[PROBLEM DESCRIPTION] Down to the last line, reproduce the data below exactly.

Saved entries
:::

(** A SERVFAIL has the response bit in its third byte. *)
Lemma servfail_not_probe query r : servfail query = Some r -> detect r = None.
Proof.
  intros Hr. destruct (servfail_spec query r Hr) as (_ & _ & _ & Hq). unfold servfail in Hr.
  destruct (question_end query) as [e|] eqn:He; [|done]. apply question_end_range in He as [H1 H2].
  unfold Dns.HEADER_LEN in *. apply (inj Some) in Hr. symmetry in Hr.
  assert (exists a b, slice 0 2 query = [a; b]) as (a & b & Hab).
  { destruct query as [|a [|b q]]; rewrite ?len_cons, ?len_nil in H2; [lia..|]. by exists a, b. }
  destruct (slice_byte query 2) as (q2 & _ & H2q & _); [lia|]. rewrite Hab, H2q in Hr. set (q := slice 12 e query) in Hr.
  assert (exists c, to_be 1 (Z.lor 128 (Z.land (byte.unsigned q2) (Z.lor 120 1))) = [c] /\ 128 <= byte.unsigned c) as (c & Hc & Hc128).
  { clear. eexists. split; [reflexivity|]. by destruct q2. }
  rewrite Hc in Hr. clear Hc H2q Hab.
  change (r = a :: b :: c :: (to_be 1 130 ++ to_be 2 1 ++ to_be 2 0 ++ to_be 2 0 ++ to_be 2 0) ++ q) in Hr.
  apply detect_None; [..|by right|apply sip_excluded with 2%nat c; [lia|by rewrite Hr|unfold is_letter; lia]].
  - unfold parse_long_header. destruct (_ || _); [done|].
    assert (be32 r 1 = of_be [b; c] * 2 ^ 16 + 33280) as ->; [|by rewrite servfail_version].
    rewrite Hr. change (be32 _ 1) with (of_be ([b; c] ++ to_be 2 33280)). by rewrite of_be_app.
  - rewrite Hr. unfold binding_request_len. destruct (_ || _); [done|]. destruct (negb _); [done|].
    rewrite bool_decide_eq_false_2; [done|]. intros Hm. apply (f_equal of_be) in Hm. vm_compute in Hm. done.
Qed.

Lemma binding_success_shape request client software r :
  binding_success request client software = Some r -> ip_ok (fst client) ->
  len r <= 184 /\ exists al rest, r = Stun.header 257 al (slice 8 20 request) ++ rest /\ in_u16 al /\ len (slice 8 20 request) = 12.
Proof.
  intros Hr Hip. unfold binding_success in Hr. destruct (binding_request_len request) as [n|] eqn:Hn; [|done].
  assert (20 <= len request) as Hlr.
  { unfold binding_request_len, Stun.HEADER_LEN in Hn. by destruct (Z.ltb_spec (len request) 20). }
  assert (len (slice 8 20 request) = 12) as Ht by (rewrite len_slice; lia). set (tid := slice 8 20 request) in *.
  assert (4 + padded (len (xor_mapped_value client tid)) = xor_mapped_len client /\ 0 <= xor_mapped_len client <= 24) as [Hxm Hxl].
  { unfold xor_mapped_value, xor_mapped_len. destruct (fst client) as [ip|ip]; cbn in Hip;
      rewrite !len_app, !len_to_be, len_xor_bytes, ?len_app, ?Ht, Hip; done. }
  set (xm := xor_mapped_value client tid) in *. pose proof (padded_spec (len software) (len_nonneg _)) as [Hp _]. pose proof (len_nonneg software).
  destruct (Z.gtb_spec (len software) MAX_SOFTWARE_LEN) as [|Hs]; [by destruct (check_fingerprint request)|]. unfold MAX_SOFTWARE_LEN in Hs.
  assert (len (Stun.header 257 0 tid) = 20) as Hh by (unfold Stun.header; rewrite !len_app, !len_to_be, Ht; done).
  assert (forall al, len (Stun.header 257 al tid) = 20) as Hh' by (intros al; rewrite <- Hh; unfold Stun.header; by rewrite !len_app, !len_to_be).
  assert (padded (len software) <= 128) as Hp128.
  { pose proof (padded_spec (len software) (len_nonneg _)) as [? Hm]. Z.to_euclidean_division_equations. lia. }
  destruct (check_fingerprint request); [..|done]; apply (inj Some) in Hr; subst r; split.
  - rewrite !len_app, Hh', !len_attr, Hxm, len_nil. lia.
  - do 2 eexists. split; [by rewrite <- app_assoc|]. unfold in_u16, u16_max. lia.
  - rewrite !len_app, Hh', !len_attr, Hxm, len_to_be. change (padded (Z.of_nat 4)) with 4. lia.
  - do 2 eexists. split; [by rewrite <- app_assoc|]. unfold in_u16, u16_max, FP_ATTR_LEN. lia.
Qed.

:::

[YOUR SOLUTION]
(** A SERVFAIL has the response bit in its third byte. *)
Lemma servfail_not_probe query r : servfail query = Some r -> detect r = None.
Proof.
  intros Hr. destruct (servfail_spec query r Hr) as (_ & _ & _ & Hq). unfold servfail in Hr.
  destruct (question_end query) as [e|] eqn:He; [|done]. apply question_end_range in He as [H1 H2].
  unfold Dns.HEADER_LEN in *. apply (inj Some) in Hr. symmetry in Hr.
  assert (exists a b, slice 0 2 query = [a; b]) as (a & b & Hab).
  { destruct query as [|a [|b q]]; rewrite ?len_cons, ?len_nil in H2; [lia..|]. by exists a, b. }
  destruct (slice_byte query 2) as (q2 & _ & H2q & _); [lia|]. rewrite Hab, H2q in Hr. set (q := slice 12 e query) in Hr.
  assert (exists c, to_be 1 (Z.lor 128 (Z.land (byte.unsigned q2) (Z.lor 120 1))) = [c] /\ 128 <= byte.unsigned c) as (c & Hc & Hc128).
  { clear. eexists. split; [reflexivity|]. by destruct q2. }
  rewrite Hc in Hr. clear Hc H2q Hab.
  change (r = a :: b :: c :: (to_be 1 130 ++ to_be 2 1 ++ to_be 2 0 ++ to_be 2 0 ++ to_be 2 0) ++ q) in Hr.
  apply detect_None; [..|by right|apply sip_excluded with 2%nat c; [lia|by rewrite Hr|unfold is_letter; lia]].
  - unfold parse_long_header. destruct (_ || _); [done|].
    assert (be32 r 1 = of_be [b; c] * 2 ^ 16 + 33280) as ->; [|by rewrite servfail_version].
    rewrite Hr. change (be32 _ 1) with (of_be ([b; c] ++ to_be 2 33280)). by rewrite of_be_app.
  - rewrite Hr. unfold binding_request_len. destruct (_ || _); [done|]. destruct (negb _); [done|].
    rewrite bool_decide_eq_false_2; [done|]. intros Hm. apply (f_equal of_be) in Hm. vm_compute in Hm. done.
Qed.

Lemma binding_success_shape request client software r :
  binding_success request client software = Some r -> ip_ok (fst client) ->
  len r <= 184 /\ exists al rest, r = Stun.header 257 al (slice 8 20 request) ++ rest /\ in_u16 al /\ len (slice 8 20 request) = 12.
Proof.
  intros Hr Hip. unfold binding_success in Hr. destruct (binding_request_len request) as [n|] eqn:Hn; [|done].
  assert (20 <= len request) as Hlr.
  { unfold binding_request_len, Stun.HEADER_LEN in Hn. by destruct (Z.ltb_spec (len request) 20). }
  assert (len (slice 8 20 request) = 12) as Ht by (rewrite len_slice; lia). set (tid := slice 8 20 request) in *.
  assert (4 + padded (len (xor_mapped_value client tid)) = xor_mapped_len client /\ 0 <= xor_mapped_len client <= 24) as [Hxm Hxl].
  { unfold xor_mapped_value, xor_mapped_len. destruct (fst client) as [ip|ip]; cbn in Hip;
      rewrite !len_app, !len_to_be, len_xor_bytes, ?len_app, ?Ht, Hip; done. }
  set (xm := xor_mapped_value client tid) in *. pose proof (padded_spec (len software) (len_nonneg _)) as [Hp _]. pose proof (len_nonneg software).
  destruct (Z.gtb_spec (len software) MAX_SOFTWARE_LEN) as [|Hs]; [by destruct (check_fingerprint request)|]. unfold MAX_SOFTWARE_LEN in Hs.
  assert (len (Stun.header 257 0 tid) = 20) as Hh by (unfold Stun.header; rewrite !len_app, !len_to_be, Ht; done).
  assert (forall al, len (Stun.header 257 al tid) = 20) as Hh' by (intros al; rewrite <- Hh; unfold Stun.header; by rewrite !len_app, !len_to_be).
  assert (padded (len software) <= 128) as Hp128.
  { pose proof (padded_spec (len software) (len_nonneg _)) as [? Hm]. Z.to_euclidean_division_equations. lia. }
  destruct (check_fingerprint request); [..|done]; apply (inj Some) in Hr; subst r; split.
  - rewrite !len_app, Hh', !len_attr, Hxm, len_nil. lia.
  - do 2 eexists. split; [by rewrite <- app_assoc|]. unfold in_u16, u16_max. lia.
  - rewrite !len_app, Hh', !len_attr, Hxm, len_to_be. change (padded (Z.of_nat 4)) with 4. lia.
  - do 2 eexists. split; [by rewrite <- app_assoc|]. unfold in_u16, u16_max, FP_ATTR_LEN. lia.
Qed.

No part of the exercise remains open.